Results on date-format-tofte.js:

(gdb) p rt.evalCacheMeter 
$1 = {
  probe = 5500, 
  hit = 5491, 
  step = 35970, 
  noscope = 5491
}

For some reason the patch seems to have regressed this test:

*-* Testcase js1_5/extensions/regress-376052.js failed:
Bug Number 376052
STATUS: javascript.options.anonfunfix to allow function (){} expressions
Failure messages were:
 FAILED! [reported from test()] javascript.options.anonfunfix to allow function (){} expressions: 3 : Expected value 'SyntaxError: syntax error', Actual value 'No Error' 

-*- exit code 0, exit signal 0.
-*- Writing output to results-2009-01-25-163551-smdebug.html.
-#- Wrote failures to 'results-2009-01-25-163551-smdebug-failures.txt'.
-#- Wrote results to 'results-2009-01-25-163551-smdebug.html'.
-#- 1 test(s) failed

Looking into it as time allows today, will wrap up by tonight.

/be
No time and less trust in my machine than I need to benchmark -- Andreas, David, feel free to do so and post numbers.

/be
Andreas and the Davids, I guess ;-).

/be
Attached patch fixed option/version checking (obsolete) — Splinter Review
Certain options affect compiler decision-making. Need these to reflect into high bits in the script and context version field. Had it right for XML but not for the ANONFUNFIX option. That was caught by the testsuite, bless its heart.

/be
Attachment #358774 - Attachment is obsolete: true
Attachment #358793 - Flags: review?(mrbkap)
Attachment #358774 - Flags: review?(mrbkap)
A gmail/bugzilla/slashdot session, not very lengthy, yielded:

  evalCacheMeter = {
    probe = 3671776391, 
    hit = 3671776276, 
    step = 3671777782, 
    noscope = 3671776276
  }
}
(gdb) p 3671776276.0/3671776391
$3 = 0.99999996868000995
(gdb) p 3671777782 - 3671776391
$4 = 1391
(gdb) p 3671777782.0/3671776391
$5 = 1.0000003788357057
(gdb) p 3671776391 - 3671776276
$6 = 115

Seven nines of hit rate, almost no searching past the self-reorganizing MRU list head, only 115 out of 3 billion+ had a particular scopeobj dependency. Cool! But maybe I should change the meter struct to use uint64. Thoughts?

/be
(In reply to comment #19)
> Created an attachment (id=358793) [details]
> fixed option/version checking

Why it is not necessary to check for upvar references when comparing the cached scripts? They also introduce scope dependencies AFAICS.
(In reply to comment #21)
> (In reply to comment #19)
> > Created an attachment (id=358793) [details] [details]
> > fixed option/version checking
> 
> Why it is not necessary to check for upvar references when comparing the cached
> scripts? They also introduce scope dependencies AFAICS.
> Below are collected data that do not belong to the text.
Definition initial_world : world := {| log := []; heap := []; next_obj := 0 |}.

(** *** Vocabulary for statements about runs *)

(** The splitter object the harness builds when [k] is accepted. *)
Definition skf_of (k : nat) : StratifiedKFold :=
  {| n_splits := k; shuffle := true; random_state := 42 |}.

(** The folds the harness works on: those of the splitter, when it
    accepts the data. *)
Definition folds_of (skf : StratifiedKFold) (images : list Image) (labels : list Z)
  : list (list nat * list nat) :=
  match split rng check_random_state rng_shuffle uninitialised skf images labels with
  | Ok folds => folds
  | Raise _ => []
  end.

(** Only objects that have been allocated own weights in the heap. *)
Definition heap_bounded (w : world) : Prop :=
  forall o v, In (o, v) (heap w) -> o < next_obj w.

(** The instances handed to [fit], in call order. *)
Definition fit_ids (evs : list event) : list nat :=
  flat_map (fun e => match e with EvFit m _ _ _ _ _ => [obj m] | _ => [] end) evs.

Definition is_fit (e : event) : bool :=
  match e with EvFit _ _ _ _ _ _ => true | _ => false end.

(** Every training call comes right after the factory call that built
    its instance, itself right after the progress line of the (model,
    fold) pair being processed; the name is a supported one, and the
    instance is found with its factory weights. *)
Definition built_before_fit (evs : list event) : Prop :=
  forall pre m fold before train_idx test_idx epochs post,
    evs = pre ++ EvFit m fold before train_idx test_idx epochs :: post ->
    exists pre' model_name k,
      pre = pre' ++ [EvPrintFold fold k model_name; EvGetModel model_name m]
      /\ architecture_of model_name = Some (arch m)
      /\ before = initial_weights (arch m) (obj m).

(** Every progress line of a (model, fold) pair is followed at once by
    the factory call for the model of that name and by the training call,
    for that fold and five epochs, on the instance the factory returned. *)
Definition pairs_built (evs : list event) : Prop :=
  forall pre fold k model_name post,
    evs = pre ++ EvPrintFold fold k model_name :: post ->
    exists m before train_idx test_idx post',
      post = EvGetModel model_name m
             :: EvFit m fold before train_idx test_idx 5 :: post'.

(** The same, except for a progress line that is the last event: the
    evaluation of its pair ended before the factory returned. *)
Definition pairs_started (evs : list event) : Prop :=
  forall pre fold k model_name post,
    evs = pre ++ EvPrintFold fold k model_name :: post ->
    post = []
    \/ exists m before train_idx test_idx post',
         post = EvGetModel model_name m
                :: EvFit m fold before train_idx test_idx 5 :: post'.

(** A training call works on the fold of its number in [folds]. *)
Definition on_split (folds : list (list nat * list nat)) (e : event) : Prop :=
  match e with
  | EvFit _ fold _ train_idx test_idx _ =>
      1 <= fold /\ nth_error folds (fold - 1) = Some (train_idx, test_idx)
  | _ => True
  end.

(** [row] summarises [model_name] as evaluated from the world [w]: it
    carries that name, and its metrics are the column means of the [k]
    fold results that the inner loop returns for the model, started from
    [w] after the progress line, on the folds of the splitter: the
    arithmetic mean over the [k] folds for accuracy, sensitivity and
    specificity; for ROC-AUC the arithmetic mean over the folds on which
    it is defined, which are all the [k] folds under a release that raises
    on one class. *)
Definition summarises (w : world) (images : list Image) (labels : list Z) (k : nat)
  (model_name : string) (row : summary_row) : Prop :=
  row_model row = model_name
  /\ exists folds fold_results w',
       split rng check_random_state rng_shuffle uninitialised (skf_of k) images labels
       = Ok folds
       /\ for_each (enumerate_from 0 folds) (evaluate_fold images labels k model_name)
            {| log := log w ++ [EvPrintTraining model_name k];
               heap := heap w; next_obj := next_obj w |}
          = (Ok fold_results, w')
       /\ List.length fold_results = k
       /\ mean_of (map fr_accuracy fold_results) (row_accuracy row)
       /\ mean_of (map fr_sensitivity fold_results) (row_sensitivity row)
       /\ mean_of (map fr_specificity fold_results) (row_specificity row)
       /\ mean_of_defined (map fr_roc_auc fold_results) (row_roc_auc row)
       /\ (one_class = RaiseOnOneClass
           \/ Forall (fun fr => finite (fr_roc_auc fr)) fold_results ->
           mean_of (map fr_roc_auc fold_results) (row_roc_auc row)).

(** What a computation adds to the world: the events [evs], objects
    numbered from [next_obj w] on, and weights for allocated objects
    only. *)
Record segment (folds : list (list nat * list nat)) (w : world) (evs : list event)
  (w' : world) : Prop := {
  seg_log : log w' = log w ++ evs;
  seg_next : next_obj w <= next_obj w';
  seg_heap : heap_bounded w';
  seg_fit_nodup : NoDup (fit_ids evs);
  seg_fit_range : forall o, In o (fit_ids evs) -> next_obj w <= o < next_obj w';
  seg_built : built_before_fit evs;
  seg_split : Forall (on_split folds) evs
}.

End Harness.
Checking source string and scope chain head are enough, since upvars are simply identifier expressions within the source, resolved to immutable lexical binding definitions against the scope chain.

/be
/be
(In reply to comment #22)
> Checking source string and scope chain head are enough, since upvars are simply
> identifier expressions within the source, resolved to immutable lexical binding
> definitions against the scope chain.

The cache hit is also predicated on caller->fun == fun (the saved caller fun in the cached script).

Comment 20 and more testing shows an absurd population of eval call scenarios, skewed toward simple expressions with no literal function or regexp scope chain dependencies, only identifiers resolved via JSOP_NAME or (in the case of eval from a function with lexical bindings) JSOP_{GET,CALL}UPVAR.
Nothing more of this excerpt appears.